Lemma OpenWAL_empty reg iv w :
  OpenWAL [] reg iv = Some w -> wf_bytes iv -> length iv = 16%nat ->
  cipher_ok (w_cipher w) /\ log_holds w (w_buf w) [].
Proof.
  intros Ho Hw Hl. unfold log_holds. destruct reg as [kr|]; injection Ho as <-;
    cbn [w_cipher w_file w_buf w_offset w_fileHdr cipher_ok wc_baseIV app]; [|done].
  unfold walFileHeader, w_fileHdr. cbn [w_cipher wc_baseIV]. rewrite !length_app, !length_be_encode, Hl. change (encodeAll _ _ []) with (@nil Z). rewrite app_nil_r. by split_and!.
Qed.

(** Without a crash every record comes back. *)
Lemma Recover_holds w hdr rs :
  cipher_ok (w_cipher w) -> Forall rec_ok rs -> log_holds w hdr rs -> fits_i64 w hdr rs ->
  Recover aesEncrypt w = (locateAll (w_cipher w) (length hdr) rs, walFlush w).
Proof.
  intros Hc Hok (Hh & Hf & Ho) Hfit. unfold Recover, walFlush. rewrite Ho, <- Hh, Hf. unfold fits_i64, encodeAll in *.
  set (file := hdr ++ encodeFrames (encodeAt (w_cipher w)) (length hdr) rs) in *.
  assert (length file = (length hdr + length (encodeFrames (encodeAt (w_cipher w)) (length hdr) rs))%nat) as Hlen by apply length_app.
  pose proof (wal_format _ Hc) as Hfmt. unfold recoverLoop.
  pose proof (scanLoop_torn (RF := Hfmt) rs hdr (length file) (length file)) as Hscan.
  cbv zeta in Hscan. fold file in Hscan. rewrite take_ge in Hscan by done. rewrite fittingFrames_all in Hscan by lia.
  rewrite Hscan by (done || lia). rewrite <- Hlen, take_ge by done. done.
Qed.

(** ** A log that is opened again *)

(** The records of clients. *)
Definition data_op (r : WalRecord) : Prop := r_op r = OpPut \/ r_op r = OpDelete.

(** The active key is among the keys. *)
Definition key_known (reg : option KeyRegistry) : Prop :=
  match reg with Some kr => is_Some (dataKeys kr !! activeKeyID kr) /\ is_u64 (activeKeyID kr) | None => True end.

Lemma header_fields_reopen c rest : wf_bytes (wc_baseIV c) -> length (wc_baseIV c) = 16%nat -> is_u64 (wc_keyID c) ->
  let file := walFileHeader c ++ rest in
  be_decode (slice file 0 4) = walFileMagic /\ be_decode (slice file 4 8) = walFileVersion /\ be_decode (slice file 8 16) = wc_keyID c /\ slice file 16 32 = wc_baseIV c.
Proof.
  intros Hw Hl Hk file. unfold file, walFileHeader. rewrite <- !app_assoc. unfold is_u64 in Hk. split_and!.
  - rewrite slice_app_take, slice_all by (rewrite length_be_encode; lia). by rewrite be_decode_encode_id.
  - rewrite slice_app_drop, length_be_encode by (rewrite length_be_encode; lia). rewrite slice_app_take, slice_all by (rewrite length_be_encode; lia). by rewrite be_decode_encode_id.
  - rewrite slice_app_drop, length_be_encode by (rewrite length_be_encode; lia). rewrite slice_app_drop, length_be_encode by (rewrite length_be_encode; lia).
    rewrite slice_app_take, slice_all by (rewrite length_be_encode; lia). by rewrite be_decode_encode_id by lia.
  - rewrite slice_app_drop, length_be_encode by (rewrite length_be_encode; lia). rewrite slice_app_drop, length_be_encode by (rewrite length_be_encode; lia).
    rewrite slice_app_drop, length_be_encode by (rewrite length_be_encode; lia). rewrite slice_app_take, slice_all by (rewrite Hl; lia). done.
Qed.

(** A log in the clear does not look like an encrypted one. *)
Lemma plain_start o r rest : r_op r = OpPut \/ r_op r = OpDelete -> rec_ok r ->
  be_decode (slice (encodeRecord aesEncrypt None o r ++ rest) 0 4) =? walFileMagic = false.
Proof.
  intros Hop Hr. unfold encodeRecord, recordHeader. cbn [cryptField]. set (tl := be_encode 4 (Z.of_nat (length (r_key r)))).
  rewrite <- !app_assoc. cbn [app]. assert (wf_bytes tl /\ length tl = 4%nat) as [Hw Hl] by (split; [apply wf_be_encode|apply length_be_encode]).
  destruct tl as [|x [|y [|z tl]]]; try done.
  match goal with |- context [slice ?l 0 4] => change (slice l 0 4) with [r_op r; x; y; z] end. apply Z.eqb_neq. rewrite be_decode_cons.
  assert (wf_bytes [x; y; z]) as Hw3 by exact (Forall_take _ 3 _ Hw). pose proof (be_decode_bound _ Hw3) as Hb. cbn [length] in *.
  change (256 ^ Z.of_nat 3) with 16777216 in *. unfold walFileMagic. destruct Hop as [-> | ->]; unfold OpPut, OpDelete; lia.
Qed.

Lemma OpenWAL_encrypted file kr iv key : (32 <= length file)%nat -> be_decode (slice file 0 4) = walFileMagic -> be_decode (slice file 4 8) = walFileVersion ->
  GetKey kr (be_decode (slice file 8 16)) = Some key ->
  OpenWAL file (Some kr) iv = Some (mkWAL (Some (mkWalCipher key (slice file 16 32) (be_decode (slice file 8 16)))) file [] (Z.of_nat (length file))).
Proof.
  intros Hl E1 E2 Hk. destruct file as [|b f] eqn:Ef; [cbn in Hl; lia|]. rewrite <- Ef in *. unfold OpenWAL. rewrite Ef. rewrite <- Ef.
  rewrite (proj2 (Nat.leb_le 8 _)) by lia. rewrite E1, E2, !Z.eqb_refl. cbn [andb]. rewrite (proj2 (Nat.leb_le walEncHeaderSize _)) by (unfold walEncHeaderSize; lia). by rewrite Hk.
Qed.

Lemma OpenWAL_plain file iv : be_decode (slice file 0 4) =? walFileMagic = false -> OpenWAL file None iv = Some (mkWAL None file [] (Z.of_nat (length file))).
Proof. intros E. destruct file as [|b f]; [done|]. unfold OpenWAL. by rewrite E, andb_false_r. Qed.

Lemma OpenWAL_again reg iv iv' w0 hdr rs : OpenWAL [] reg iv = Some w0 -> wf_bytes iv -> length iv = 16%nat -> key_known reg -> hdr = w_buf w0 ->
  Forall rec_ok rs -> Forall data_op rs ->
  let file := hdr ++ encodeAll (w_cipher w0) (length hdr) rs in
  exists w, OpenWAL file reg iv' = Some w /\ w_cipher w = w_cipher w0 /\ log_holds w hdr rs.
Proof.
  intros Ho Hiv Hl Hk -> Hok Hops file. destruct reg as [kr|]; injection Ho as <-; cbn [w_buf w_cipher app] in *.
  - set (c := mkWalCipher _ _ _) in *. destruct Hk as [[key Ek] Hu]. destruct (header_fields_reopen c (encodeAll (Some c) (length (walFileHeader c)) rs) Hiv Hl Hu) as (E1 & E2 & E3 & E4).
    assert (length (walFileHeader c) = 32%nat) as Lh by (unfold walFileHeader; rewrite !length_app, !length_be_encode; cbn; lia).
    fold file in E1, E2, E3, E4. assert (32 <= length file)%nat as Lf by (unfold file; rewrite length_app; lia).
    exists (mkWAL (Some c) file [] (Z.of_nat (length file))). rewrite (OpenWAL_encrypted file kr iv' key Lf E1 E2) by (rewrite E3; exact Ek). rewrite E3, E4. split.
    + unfold c, ActiveKey. cbn. by rewrite Ek.
    + split; [done|]. unfold log_holds. cbn. by rewrite app_nil_r.
  - exists (mkWAL None file [] (Z.of_nat (length file))).
    assert (log_holds (mkWAL None file [] (Z.of_nat (length file))) [] rs) as Hh by (unfold log_holds; cbn; by rewrite app_nil_r).
    split; [|done]. destruct rs as [|r rs]; [done|]. apply Forall_cons in Hok as [Hr _]. apply Forall_cons in Hops as [Hop _]. apply OpenWAL_plain.
    unfold file. change (r :: rs) with ([r] ++ rs). rewrite encodeAll_app, encodeAll_one. by apply plain_start.
Qed.

(** What is left of the log opens again, in the clear or with its key. *)
Lemma OpenWAL_crashed reg iv iv' w0 rs n : OpenWAL [] reg iv = Some w0 -> wf_bytes iv -> length iv = 16%nat -> key_known reg ->
  Forall rec_ok rs -> Forall data_op rs -> (length (w_buf w0) <= n)%nat ->
  let disk := take n (w_buf w0 ++ encodeAll (w_cipher w0) (length (w_buf w0)) rs) in
  disk <> [] -> OpenWAL disk reg iv' = Some (mkWAL (w_cipher w0) disk [] (Z.of_nat (length disk))).
Proof.
  intros Ho Hiv Hl Hk Hok Hops Hn disk Hne. destruct reg as [kr|]; injection Ho as <-; cbn [w_buf w_cipher app] in *.
  - set (c := mkWalCipher _ _ _) in *. destruct Hk as [[key Ek] Hu].
    assert (length (walFileHeader c) = 32%nat) as Lh by (unfold walFileHeader; rewrite !length_app, !length_be_encode; cbn; lia).
    set (rest := encodeAll (Some c) (length (walFileHeader c)) rs) in *. assert (disk = walFileHeader c ++ take (n - 32) rest) as Ed.
    { unfold disk. by rewrite take_app_ge, Lh by lia. }
    destruct (header_fields_reopen c (take (n - 32) rest) Hiv Hl Hu) as (E1 & E2 & E3 & E4). rewrite <- Ed in E1, E2, E3, E4.
    rewrite (OpenWAL_encrypted disk kr iv' key) by (done || (rewrite Ed, length_app; lia) || (rewrite E3; exact Ek)). rewrite E3, E4.
    unfold c, ActiveKey. cbn. by rewrite Ek.
  - destruct rs as [|r rs]; [destruct Hne; apply take_nil|]. apply Forall_cons in Hok as [Hr _]. apply Forall_cons in Hops as [Hop _].
    destruct (Nat.leb_spec 8 n) as [H8|H8].
    + apply OpenWAL_plain. unfold disk, slice. rewrite skipn_O, take_take, Nat.min_l by lia.
      change (r :: rs) with ([r] ++ rs). rewrite encodeAll_app, encodeAll_one. by apply plain_start.
    + destruct disk as [|b d] eqn:Ed; [done|]. unfold OpenWAL. rewrite (proj2 (Nat.leb_gt 8 (length (b :: d)))); [done|].
      rewrite <- Ed. unfold disk. rewrite length_take. lia.
Qed.

(** Reading what is left of the log. *)
Lemma Recover_prefix reg iv w0 rs n disk :
  OpenWAL [] reg iv = Some w0 -> wf_bytes iv -> length iv = 16%nat -> Forall rec_ok rs -> fits_i64 w0 (w_buf w0) rs ->
  (length (w_buf w0) <= n)%nat -> disk = take n (w_buf w0 ++ encodeAll (w_cipher w0) (length (w_buf w0)) rs) ->
  let hdr := w_buf w0 in
  exists keep lost, rs = keep ++ lost /\
    (length hdr + length (encodeAll (w_cipher w0) (length hdr) keep) <= n)%nat /\
    (forall r l, lost = r :: l -> (n < length hdr + length (encodeAll (w_cipher w0) (length hdr) (keep ++ [r])))%nat) /\
    Recover aesEncrypt (mkWAL (w_cipher w0) disk [] (Z.of_nat (length disk))) =
      (locateAll (w_cipher w0) (length hdr) keep,
       let file := hdr ++ encodeAll (w_cipher w0) (length hdr) keep in
       mkWAL (w_cipher w0) file [] (Z.of_nat (length file))).
Proof.
  intros Ho Hiv Hl Hok Hfit Hn Hd hdr. destruct (OpenWAL_empty reg iv w0 Ho Hiv Hl) as [Hc (Hh & _)].
  destruct (fittingFrames_spec (encodeAt (w_cipher w0)) (length hdr) n rs Hn) as (lost & Hrs & Hle & Hmax).
  set (keep := fittingFrames (encodeAt (w_cipher w0)) (length hdr) n rs) in *.
  exists keep, lost. split; [done|]. split; [done|]. split; [done|].
  unfold Recover. cbn [w_file w_buf w_cipher]. rewrite app_nil_r.
  assert (w_fileHdr (mkWAL (w_cipher w0) disk [] (Z.of_nat (length disk))) = length hdr) as -> by (unfold hdr; by rewrite Hh).
  unfold recoverLoop. rewrite Hd at 1 2. unfold encodeAll at 1 2. pose proof (wal_format _ Hc).
  fold hdr. rewrite scanLoop_torn; [|done|exact Hfit|done|rewrite length_take, length_app; lia].
  cbv zeta. fold hdr. fold keep. f_equal. fold (encodeAll (w_cipher w0) (length hdr) keep) in Hle |- *.
  assert (take (length hdr + length (encodeAll (w_cipher w0) (length hdr) keep)) disk =
    hdr ++ encodeAll (w_cipher w0) (length hdr) keep) as ->; [|by rewrite length_app].
  rewrite Hd, take_take, Nat.min_l by lia. fold hdr. rewrite Hrs, encodeAll_app, app_assoc.
  rewrite <- length_app. by rewrite take_app_length.
Qed.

----------

> Instructions to follow
Verbatim output is expected for the lines from the start of the data to the line in which "pose proof (scanLoop_torn" appears, both included.

> Answer to this exercise
Lemma OpenWAL_empty reg iv w :
  OpenWAL [] reg iv = Some w -> wf_bytes iv -> length iv = 16%nat ->
  cipher_ok (w_cipher w) /\ log_holds w (w_buf w) [].
Proof.
  intros Ho Hw Hl. unfold log_holds. destruct reg as [kr|]; injection Ho as <-;
    cbn [w_cipher w_file w_buf w_offset w_fileHdr cipher_ok wc_baseIV app]; [|done].
  unfold walFileHeader, w_fileHdr. cbn [w_cipher wc_baseIV]. rewrite !length_app, !length_be_encode, Hl. change (encodeAll _ _ []) with (@nil Z). rewrite app_nil_r. by split_and!.
Qed.

(** Without a crash every record comes back. *)
Lemma Recover_holds w hdr rs :
  cipher_ok (w_cipher w) -> Forall rec_ok rs -> log_holds w hdr rs -> fits_i64 w hdr rs ->
  Recover aesEncrypt w = (locateAll (w_cipher w) (length hdr) rs, walFlush w).
Proof.
  intros Hc Hok (Hh & Hf & Ho) Hfit. unfold Recover, walFlush. rewrite Ho, <- Hh, Hf. unfold fits_i64, encodeAll in *.
  set (file := hdr ++ encodeFrames (encodeAt (w_cipher w)) (length hdr) rs) in *.
  assert (length file = (length hdr + length (encodeFrames (encodeAt (w_cipher w)) (length hdr) rs))%nat) as Hlen by apply length_app.
  pose proof (wal_format _ Hc) as Hfmt. unfold recoverLoop.
  pose proof (scanLoop_torn (RF := Hfmt) rs hdr (length file) (length file)) as Hscan.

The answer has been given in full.